**WHAT IS NEEDED:** Only the lines below from the one containing "assert (Hgp : get_proc" to the one containing "- intros y yr" should be repeated, both included and unchanged.

** Opening PROVIDED RECORDS block **

Lemma enqueue_tail_run s qs priority l p pr :
  queues_ok s qs -> 0 <= priority -> qs !! Z.to_nat priority = Some l ->
  p ∉ concat qs -> k_proc s !! p = Some pr -> Lk_q priority ∉ k_held s ->
  exists s', enqueue_at_tail p priority s = Ret 0 s' /\
    requeued s s' (<[Z.to_nat priority := l ++ [p]]> qs).
Proof.
  intros Hok Hp Hl Hpn Hpr Hlk. destruct (get_queue_run s qs priority l Hok Hp Hl) as (q & Hq & [Hc Ht] & Hg).
  unfold enqueue_at_tail. rewrite (proc_in_table _ _ _ _ Hok Hpr), bad_priority_ok by done. cbn [negb].
  pose proof (get_queue_same s (set_k_held (Lk_q priority :: k_held s) s) q priority eq_refl Hg) as Hg'.
  krun. pose proof (qchain_head _ _ _ Hc) as Hh. pose proof Hok as (_ & _ & Hnd & Hlen & Hnx).
  assert (Hndl : NoDup l).
  { destruct (concat_split qs _ l Hl) as (A & B & E & _). rewrite E in Hnd.
    apply NoDup_app in Hnd as (_ & _ & Hnd). by apply NoDup_app in Hnd as (? & _). }
  assert (Hpl : p ∉ l) by (intros Hx; apply Hpn; by apply (elem_of_concat_lookup _ (Z.to_nat priority) l)).
  pose proof (Hnx p pr Hpr Hpn) as Hpx. unfold upd_queue, upd_proc. destruct l as [|x l].
  - rewrite Hh, Ht. cbn [is_null andb head last]. krun. rewrite (alter_insert_eq _ _ _ q Hq).
    eexists. split; [reflexivity|]. split; [|split; [by destruct s|by intros i]].
    apply (queues_ok_update s qs _ [] _ [p] (k_proc s)); try done.
    + split; [|done]. split; [done|]. exists None. rewrite Hpr. simpl. by rewrite Hpx.
    + by apply NoDup_singleton.
    + intros y ->%list_elem_of_singleton. by right.
    + intros y yr Hy Hny. apply (Hnx y yr Hy). intros Hin. apply Hny.
      destruct (concat_split qs _ [] Hl) as (A & B & E & E'). rewrite E', !elem_of_app.
      rewrite E, !elem_of_app, elem_of_nil in Hin. tauto.
  - rewrite Hh. cbn [head is_null andb]. destruct (last (x :: l)) as [t|] eqn:Hlast; [|by rewrite last_None in Hlast].
    rewrite Ht. krun. rewrite (alter_insert_eq _ _ _ q Hq).
    eexists. split; [reflexivity|]. split; [|split; [by destruct s|apply same_but_next_alter]].
    assert (Htl : t ∈ x :: l).
    { apply last_Some in Hlast as (l' & ->). apply elem_of_app. right. by apply elem_of_cons; left. }
    apply (queues_ok_update s qs _ (x :: l) _ _ (alter (set_p_next (Some p)) t (k_proc s))); try done.
    + split; [|by rewrite last_snoc]. by apply (qchain_snoc _ _ _ t p pr).
    + intros y _ Hy. apply next_set. by intros ->.
    + by rewrite length_alter.
    + apply NoDup_app. split; [done|]. split; [|by apply NoDup_singleton].
      intros y Hy ->%list_elem_of_singleton. done.
    + intros y [Hy|Hy]%elem_of_app; [by left|]. apply list_elem_of_singleton in Hy as ->. by right.
    + intros y yr Hy Hny. destruct (concat_split qs _ (x :: l) Hl) as (A & B & E & E'). rewrite E' in Hny.
      assert (Hyt : t <> y) by (intros ->; apply Hny; rewrite !elem_of_app; tauto).
      rewrite list_lookup_alter_ne in Hy by done. apply (Hnx y yr Hy). rewrite E.
      rewrite !elem_of_app in *. tauto.
Qed.

Lemma enqueue_head_run s qs priority l p pr :
  queues_ok s qs -> 0 <= priority -> qs !! Z.to_nat priority = Some l ->
  p ∉ concat qs -> k_proc s !! p = Some pr -> Lk_q priority ∉ k_held s ->
  exists s', enqueue_at_head p priority s = Ret 0 s' /\
    requeued s s' (<[Z.to_nat priority := p :: l]> qs).
Proof.
  intros Hok Hp Hl Hpn Hpr Hlk. destruct (get_queue_run s qs priority l Hok Hp Hl) as (q & Hq & [Hc Ht] & Hg).
  unfold enqueue_at_head. rewrite (proc_in_table _ _ _ _ Hok Hpr), bad_priority_ok by done. cbn [negb].
  pose proof (get_queue_same s (set_k_held (Lk_q priority :: k_held s) s) q priority eq_refl Hg) as Hg'.
  krun. pose proof (qchain_head _ _ _ Hc) as Hh. pose proof Hok as (_ & _ & Hnd & Hlen & Hnx).
  assert (Hndl : NoDup l).
  { destruct (concat_split qs _ l Hl) as (A & B & E & _). rewrite E in Hnd.
    apply NoDup_app in Hnd as (_ & _ & Hnd). by apply NoDup_app in Hnd as (? & _). }
  assert (Hpl : p ∉ l) by (intros Hx; apply Hpn; by apply (elem_of_concat_lookup _ (Z.to_nat priority) l)).
  pose proof (Hnx p pr Hpr Hpn) as Hpx. unfold upd_queue, upd_proc.
  assert (Hcov : forall y yr, k_proc s !! y = Some yr -> y ∉ concat (<[Z.to_nat priority := p :: l]> qs) ->
            y <> p /\ p_next yr = None).
  { intros y yr Hy Hny. destruct (concat_split qs _ l Hl) as (A & B & E & E'). rewrite E' in Hny.
    rewrite !elem_of_app, elem_of_cons in Hny. split; [intros ->; tauto|].
    apply (Hnx y yr Hy). rewrite E, !elem_of_app. tauto. }
  assert (Hnew : forall x, x ∈ p :: l -> x ∈ l \/ x ∉ concat qs).
  { intros x [-> |Hx]%elem_of_cons; [by right|by left]. }
  destruct l as [|x l].
  - rewrite Hh, Ht. cbn [is_null andb head last]. krun. rewrite (alter_insert_eq _ _ _ q Hq).
    eexists. split; [reflexivity|]. split; [|split; [by destruct s|by intros i]].
    apply (queues_ok_update s qs _ [] _ [p] (k_proc s)); try done; [| |intros y yr Hy Hny; by apply (Hcov y yr)].
    + split; [|done]. split; [done|]. exists None. rewrite Hpr. simpl. by rewrite Hpx.
    + by apply NoDup_singleton.
  - rewrite Hh. cbn [head is_null andb]. krun. rewrite (alter_insert_eq _ _ _ q Hq).
    eexists. split; [reflexivity|]. split; [|split; [by destruct s|apply same_but_next_alter]].
    apply (queues_ok_update s qs _ (x :: l) _ _ (alter (set_p_next (Some x)) p (k_proc s))); try done.
    + split; [|exact Ht]. split; [done|]. exists (Some x). rewrite list_lookup_alter_eq, Hpr.
      split; [done|]. rewrite Hh in Hc. apply (qchain_frame (k_proc s)); [|done].
      intros y Hy. apply next_set. by intros ->.
    + intros y Hy _. apply next_set. by intros ->.
    + by rewrite length_alter.
    + by apply NoDup_cons.
    + intros y yr Hy Hny. destruct (decide (y = p)) as [->|Hyp].
      * exfalso. apply Hny. apply (elem_of_concat_lookup _ (Z.to_nat priority) (p :: x :: l)).
        -- apply list_lookup_insert_eq. by apply (lookup_lt_Some _ _ _ Hl).
        -- by apply elem_of_cons; left.
      * rewrite list_lookup_alter_ne in Hy by done. by apply (Hcov y yr).
Qed.

(** What [dequeue] leaves in the queues. *)
Definition dequeued (qs : list (list nat)) (i : nat) : list (list nat) :=
  match qs !! i with
  | Some l => <[i := tail l]> qs
  | None => qs
  end.

Lemma dequeue_run s qs priority l :
  queues_ok s qs -> 0 <= priority -> qs !! Z.to_nat priority = Some l ->
  Lk_q priority ∉ k_held s -> (forall p, Lk_proc p ∉ k_held s) ->
  exists s', dequeue priority s = Ret (head l) s' /\ requeued s s' (dequeued qs (Z.to_nat priority)).
Proof.
  intros Hok Hp Hl Hlk Hlkp. destruct (get_queue_run s qs priority l Hok Hp Hl) as (q & Hq & [Hc Ht] & Hg).
  unfold dequeue, dequeued. rewrite bad_priority_ok, Hl by done.
  pose proof (get_queue_same s (set_k_held (Lk_q priority :: k_held s) s) q priority eq_refl Hg) as Hg'.
  krun. pose proof (qchain_head _ _ _ Hc) as Hh. pose proof Hok as (_ & _ & Hnd & Hlen & Hnx).
  destruct l as [|x l].
  { rewrite Hh, Ht. cbn [is_null andb head last]. krun. eexists. split; [reflexivity|].
    rewrite list_insert_id by done. split; [|split; [by destruct s|by intros i]]. exact Hok. }
  rewrite Hh. cbn [head is_null andb]. destruct Hc as [_ (nx & Hx & Hc)].
  destruct (k_proc s !! x) as [pr|] eqn:Hpr; [|discriminate]. injection Hx as Hnxx.
  set (s1 := set_k_held (Lk_proc x :: Lk_q priority :: k_held s) s).
  assert (Hgp : get_proc x s1 = Ret pr s1) by (unfold get_proc, s1; kred; by rewrite Hpr).
  rewrite (bind_Ret (acquire (Lk_proc x)) _ _ tt s1); [|rewrite acquire_free; [done|apply not_elem_of_cons; by split]].
  krun. unfold upd_queue, upd_proc. krun. rewrite (alter_insert_eq _ _ _ q Hq), Hnxx.
  set (s2 := set_k_held _ _).
  assert (Hg2 : get_queue priority s2 = Ret (set_q_head nx q) s2).
  { unfold get_queue, s2. kred. unfold s1. kred. pose proof (lookup_lt_Some _ _ _ Hq).
    rewrite list_lookup_insert_eq by done. unfold get_queue in Hg.
    destruct (_ && _); [done|]. discriminate Hg. }
  krun. cbn [q_head set_q_head]. pose proof (qchain_head _ _ _ Hc) as Hhl.
  assert (Hnl : NoDup (x :: l)).
  { destruct (concat_split qs _ _ Hl) as (A & B & E & _). rewrite E in Hnd.
    apply NoDup_app in Hnd as (_ & _ & Hnd). by apply NoDup_app in Hnd as (? & _). }
  apply NoDup_cons in Hnl as [Hxl Hnl].
  assert (HU : forall q', q_head q' = nx -> q_tail q' = last l ->
    queues_ok (set_k_queue (<[Z.to_nat priority := q']> (k_queue s))
                (set_k_proc (alter (set_p_next None) x (k_proc s)) s)) (<[Z.to_nat priority := l]> qs)).
  { intros q' Hq1 Hq2. apply (queues_ok_update s qs _ (x :: l)); try done.
    - split; [|done]. rewrite Hq1. apply (qchain_frame (k_proc s)); [|done].
      intros y Hy. apply next_set. by intros ->.
    - intros y _ Hy. apply next_set. intros ->. apply Hy. by apply elem_of_cons; left.
    - by rewrite length_alter.
    - intros y Hy. left. by apply elem_of_cons; right.
    - intros y yr Hy Hny. destruct (decide (y = x)) as [->|Hne].
      + rewrite list_lookup_alter_eq, Hpr in Hy. by injection Hy as <-.
      + rewrite list_lookup_alter_ne in Hy by done. apply (Hnx y yr Hy).
        destruct (concat_split qs _ _ Hl) as (A & B & E & E'). rewrite E' in Hny. rewrite E.
        rewrite !elem_of_app, elem_of_cons in *. tauto. }
  destruct nx as [y|]; cbn [is_null when]; krun.
  - eexists. split; [reflexivity|]. split; [|split; [by destruct s|apply same_but_next_alter]].
    apply HU; [done|]. destruct l as [|z l]; [discriminate|]. exact Ht.
  - destruct l as [|z l]; [|discriminate]. rewrite (alter_insert_eq _ _ _ (set_q_head None q)); unfold s2, s1; kred.
    2:{ apply list_lookup_insert_eq. by apply (lookup_lt_Some _ _ _ Hq). }
    rewrite list_insert_insert_eq.
    eexists. split; [reflexivity|]. split; [|split; [by destruct s|apply same_but_next_alter]].
    by apply HU.
Qed.

Lemma queues_ok_ext s s' qs :
  k_queue s' = k_queue s -> k_proc s' = k_proc s -> queues_ok s qs -> queues_ok s' qs.
Proof. unfold queues_ok. by intros -> ->. Qed.

(** Changing other fields of a process keeps the queues. *)
Lemma queues_ok_alter s qs f p :
  (forall pr, p_next (f pr) = p_next pr) -> queues_ok s qs ->
  queues_ok (set_k_proc (alter f p (k_proc s)) s) qs.
Proof.
  intros Hf (HF & Hlen & Hnd & Hps & Hnx). split; [|split; [done|split; [done|split]]]; kred.
  - eapply Forall2_impl; [exact HF|]. intros q l. apply queue_repr_frame. intros x _. by apply next_alter.
  - by rewrite length_alter.
  - intros x pr Hx Hn. destruct (decide (p = x)) as [->|Hne].
    + rewrite list_lookup_alter_eq in Hx. destruct (k_proc s !! x) as [pr'|] eqn:E; [|discriminate].
      injection Hx as <-. rewrite Hf. by apply (Hnx x).
    + rewrite list_lookup_alter_ne in Hx by done. by apply (Hnx x).
Qed.

Lemma same_but_next_refl ps : same_but_next ps ps.
Proof. by intros i. Qed.

Lemma same_but_next_trans ps1 ps2 ps3 : same_but_next ps1 ps2 -> same_but_next ps2 ps3 -> same_but_next ps1 ps3.
Proof. intros H1 H2 i. rewrite H2. apply H1. Qed.

Lemma same_but_next_lookup ps ps' i pr :
  same_but_next ps ps' -> ps !! i = Some pr ->
  exists pr', ps' !! i = Some pr' /\ set_p_next None pr' = set_p_next None pr.
Proof.
  intros H Hi. specialize (H i). rewrite Hi in H. destruct (ps' !! i) as [pr'|]; [|discriminate].
  exists pr'. split; [done|]. by apply (inj Some) in H.
Qed.

Lemma requeued_trans s1 s2 s3 q2 q3 : requeued s1 s2 q2 -> requeued s2 s3 q3 -> requeued s1 s3 q3.
Proof.
  intros (_ & E1 & N1) (H2 & E2 & N2). split; [done|]. split.
  - rewrite E2, E1. by destruct s1, s2, s3.
  - by apply same_but_next_trans with (k_proc s2).
Qed.

Lemma requeued_refl s qs : queues_ok s qs -> requeued s s qs.
Proof. intros H. split; [done|]. split; [by destruct s|apply same_but_next_refl]. Qed.

Lemma requeued_held s s' qs : requeued s s' qs -> k_held s' = k_held s.
Proof. by intros (_ & -> & _). Qed.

** Closing PROVIDED RECORDS block **

**YOUR RESPONSE:**
  assert (Hgp : get_proc x s1 = Ret pr s1) by (unfold get_proc, s1; kred; by rewrite Hpr).
  rewrite (bind_Ret (acquire (Lk_proc x)) _ _ tt s1); [|rewrite acquire_free; [done|apply not_elem_of_cons; by split]].
  krun. unfold upd_queue, upd_proc. krun. rewrite (alter_insert_eq _ _ _ q Hq), Hnxx.
  set (s2 := set_k_held _ _).
  assert (Hg2 : get_queue priority s2 = Ret (set_q_head nx q) s2).
  { unfold get_queue, s2. kred. unfold s1. kred. pose proof (lookup_lt_Some _ _ _ Hq).
    rewrite list_lookup_insert_eq by done. unfold get_queue in Hg.
    destruct (_ && _); [done|]. discriminate Hg. }
  krun. cbn [q_head set_q_head]. pose proof (qchain_head _ _ _ Hc) as Hhl.
  assert (Hnl : NoDup (x :: l)).
  { destruct (concat_split qs _ _ Hl) as (A & B & E & _). rewrite E in Hnd.
    apply NoDup_app in Hnd as (_ & _ & Hnd). by apply NoDup_app in Hnd as (? & _). }
  apply NoDup_cons in Hnl as [Hxl Hnl].
  assert (HU : forall q', q_head q' = nx -> q_tail q' = last l ->
    queues_ok (set_k_queue (<[Z.to_nat priority := q']> (k_queue s))
                (set_k_proc (alter (set_p_next None) x (k_proc s)) s)) (<[Z.to_nat priority := l]> qs)).
  { intros q' Hq1 Hq2. apply (queues_ok_update s qs _ (x :: l)); try done.
    - split; [|done]. rewrite Hq1. apply (qchain_frame (k_proc s)); [|done].
      intros y Hy. apply next_set. by intros ->.
    - intros y _ Hy. apply next_set. intros ->. apply Hy. by apply elem_of_cons; left.
    - by rewrite length_alter.
    - intros y Hy. left. by apply elem_of_cons; right.
    - intros y yr Hy Hny. destruct (decide (y = x)) as [->|Hne].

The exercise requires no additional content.